Definition take_next_packet (now next_kypacket_seq : Z) (self : PendingGroup) : outcome ProtocolError (Action * PendingGroup) :=
  match next_packet now next_kypacket_seq self with
  | NpNone => Ok (ANone, self)
  | NpDeadline instant => Ok (ADeadline instant, self)
  | NpReady config =>
      _ ← rassert (negb (cfg_is_none (ag_config self)));
      if config : bool then
        _ ← rassert (cfg_is_ready (ag_config self));
        '(p, c) ← cfg_consume (ag_config self);
        Ok (APacket (st_seq p) (st_packet p), with_config c self)
      else
        match ag_datagrams self with
        | [] => Panic
        | d :: ds => Ok (APacket (ad_seq d) (ad_packet d), drop_expired_segments (ad_seq d) (with_datagrams ds self))
        end
  end.

(** ** [process] *)

Record Process := {
  kypacket_sequencer : Sequencer;
  pending_group : PendingGroup;
  next_kypacket_seq : Z;
  deadline : option Instant;
  frame_size : option Z;
  protocol_stats : ProtocolStats;
  client : list (option Z * AVPacket);  (* packets sent to the client queue, annotated
                                           with the sequence number they were taken under *)
  client_open : bool;                   (* the client still holds its receiver *)
}.

Definition process_init (stats : ProtocolStats) : Process :=
  {| kypacket_sequencer := Sequencer_new; pending_group := PendingGroup_new; next_kypacket_seq := 0;
     deadline := None; frame_size := None; protocol_stats := stats; client := []; client_open := true |}.

Abbreviation processing := (handler Process ProtocolError).

Definition set_sequencer (k : Sequencer) (s : Process) : Process :=
  {| kypacket_sequencer := k; pending_group := pending_group s; next_kypacket_seq := next_kypacket_seq s;
     deadline := deadline s; frame_size := frame_size s; protocol_stats := protocol_stats s; client := client s;
     client_open := client_open s |}.
Definition set_group (g : PendingGroup) (s : Process) : Process :=
  {| kypacket_sequencer := kypacket_sequencer s; pending_group := g; next_kypacket_seq := next_kypacket_seq s;
     deadline := deadline s; frame_size := frame_size s; protocol_stats := protocol_stats s; client := client s;
     client_open := client_open s |}.
Definition set_deadline (d : option Instant) (s : Process) : Process :=
  {| kypacket_sequencer := kypacket_sequencer s; pending_group := pending_group s;
     next_kypacket_seq := next_kypacket_seq s; deadline := d; frame_size := frame_size s;
     protocol_stats := protocol_stats s; client := client s; client_open := client_open s |}.
Definition set_frame_size (f : Z) (s : Process) : Process :=
  {| kypacket_sequencer := kypacket_sequencer s; pending_group := pending_group s;
     next_kypacket_seq := next_kypacket_seq s; deadline := deadline s; frame_size := Some f;
     protocol_stats := protocol_stats s; client := client s; client_open := client_open s |}.
Definition set_next (k : Z) (s : Process) : Process :=
  {| kypacket_sequencer := kypacket_sequencer s; pending_group := pending_group s; next_kypacket_seq := k;
     deadline := deadline s; frame_size := frame_size s; protocol_stats := protocol_stats s; client := client s;
     client_open := client_open s |}.
Definition set_stats (st : ProtocolStats) (s : Process) : Process :=
  {| kypacket_sequencer := kypacket_sequencer s; pending_group := pending_group s;
     next_kypacket_seq := next_kypacket_seq s; deadline := deadline s; frame_size := frame_size s;
     protocol_stats := st; client := client s; client_open := client_open s |}.
Definition push_client (p : option Z * AVPacket) (s : Process) : Process :=
  {| kypacket_sequencer := kypacket_sequencer s; pending_group := pending_group s;
     next_kypacket_seq := next_kypacket_seq s; deadline := deadline s; frame_size := frame_size s;
     protocol_stats := protocol_stats s; client := client s ++ [p]; client_open := client_open s |}.

(** [tx_client.send(Ok(packet)).await.map_err(ProtocolError::new)?] *)
Definition send_client (p : option Z * AVPacket) : processing unit := λ s,
  if client_open s then (push_client p s, Ok tt) else (s, Err "channel closed"%string).

Definition unroll (raw_kypacket : Z) : processing Z := λ s,
  let '(k, ks) := seq SeqU32 (kypacket_sequencer s) raw_kypacket in (set_sequencer ks s, Ok k).

Definition update_group (f : PendingGroup → outcome ProtocolError PendingGroup) : processing unit := λ s,
  match f (pending_group s) with
  | Ok g => (set_group g s, Ok tt)
  | Err e => (s, Err e)
  | Panic => (s, Panic)
  end.

(** What the [select!] yields: a message of the queue or an error of a
    receiving task, the end of the queue, or the deadline *)
Inductive Event := EvMsg (m : RecvMsg) | EvErr (e : ProtocolError) | EvEnd | EvDeadline.

(** How the loop goes on after the [select!] *)
Inductive Flow := Proceed | Continue | Return.

Definition handle_event (now : Instant) (ev : Event) : processing Flow :=
  match ev with
  | EvMsg (RStream m) =>
      match sm_packet m with
      | Codec p =>
          _ ← modifyM (set_frame_size (Av.frame_size (codec_header p)));
          _ ← pureM (bail_if (Av.frame_size (codec_header p) =? 0) (invalid "zero audio frame size"));
          _ ← send_client (None, sm_packet m);
          mret Continue
      | _ =>
          k ← unroll (sm_raw_kypacket_seq m);
          next ← getM next_kypacket_seq;
          if next <=? k then _ ← update_group (insert_stream_packet k (sm_packet m)); mret Proceed
          else mret Proceed
      end
  | EvMsg (RDatagram m) =>
      k ← unroll (dm_raw_kypacket_seq m);
      next ← getM next_kypacket_seq;
      if k <? next then mret Continue
      else
        _ ← update_group (insert_datagram now k (dm_oti m) (dm_payload_id m) (dm_data m));
        mret Proceed
  | EvErr e => pureM (Err e)
  | EvEnd => mret Return
  | EvDeadline => mret Proceed
  end.

(** The samples missing for a gap of [missing] packets, with a saturating product *)
Definition hole_samples (missing frame_size : Z) : Z := Z.min (Z.min (missing * frame_size) (2 ^ 64 - 1)) (2 ^ 32 - 1).

(** The gap before packet [k]: statistics and hole packet *)
Definition fill_gap (k f : Z) : processing unit :=
  next ← getM next_kypacket_seq;
  if next <? k then
    let missing := k - next in
    _ ← modifyM (λ s, set_stats (add_dropped missing (protocol_stats s)) s);
    send_client (None, Hole {| hole_header := {| missing_audio_samples := hole_samples missing f |} |})
  else mret tt.

(** One round of the drain loop, which goes on while the result is [true] *)
Definition take_step (now : Instant) : processing bool := λ s,
  match take_next_packet now (next_kypacket_seq s) (pending_group s) with
  | Err e => (s, Err e)
  | Panic => (s, Panic)
  | Ok (ANone, g) => (set_deadline None (set_group g s), Ok false)
  | Ok (ADeadline instant, g) => (set_deadline (Some instant) (set_group g s), Ok false)
  | Ok (APacket k packet, g) =>
      (f ← getM frame_size;
       f ← pureM (ok_or f (invalid "audio before codec"));
       _ ← fill_gap k f;
       _ ← modifyM (set_next (k + 1));
       _ ← send_client (Some k, packet);
       mret true) (set_group g s)
  end.

(** Number of packets that can still be taken *)
Definition deliverable (self : PendingGroup) : nat :=
  ((if cfg_is_ready (ag_config self) then 1 else 0) + length (ag_datagrams self))%nat.

(** The drain loop; round [i] reads the clock [nows i].  Every round but the
    last takes a packet. *)
Fixpoint drain_loop (fuel : nat) (nows : nat → Instant) (round : nat) : processing unit :=
  match fuel with
  | O => pureM Panic
  | S fuel =>
      more ← take_step (nows round);
      if more : bool then drain_loop fuel nows (S round) else mret tt
  end.

Definition drain (nows : nat → Instant) : processing unit := λ s,
  drain_loop (S (deliverable (pending_group s))) nows 0 s.

(** One round of the loop of [process]; the result tells whether it goes on. *)
Definition step (now : Instant) (nows : nat → Instant) (ev : Event) : processing bool :=
  flow ← handle_event now ev;
  match flow with
  | Return => mret false
  | Continue => mret true
  | Proceed => _ ← drain nows; mret true
  end.

(** A run of [process] over a sequence of timed events *)
Fixpoint run (evs : list (Instant * (nat → Instant) * Event)) : processing unit :=
  match evs with
  | [] => mret tt
  | (now, nows, ev) :: evs =>
      continue ← step now nows ev;
      if continue : bool then run evs else mret tt
  end.
End Driver.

━━━━━━━━━━━━━━━━━━━━━━━━━━━━━━

Problem description »
Would you please repeat exactly the lines above, starting at the line with "pending_group : PendingGroup;" and stopping at the line with "client : list", both included?

Answer to the exercise »
  pending_group : PendingGroup;
  next_kypacket_seq : Z;
  deadline : option Instant;
  frame_size : option Z;
  protocol_stats : ProtocolStats;
  client : list (option Z * AVPacket);  (* packets sent to the client queue, annotated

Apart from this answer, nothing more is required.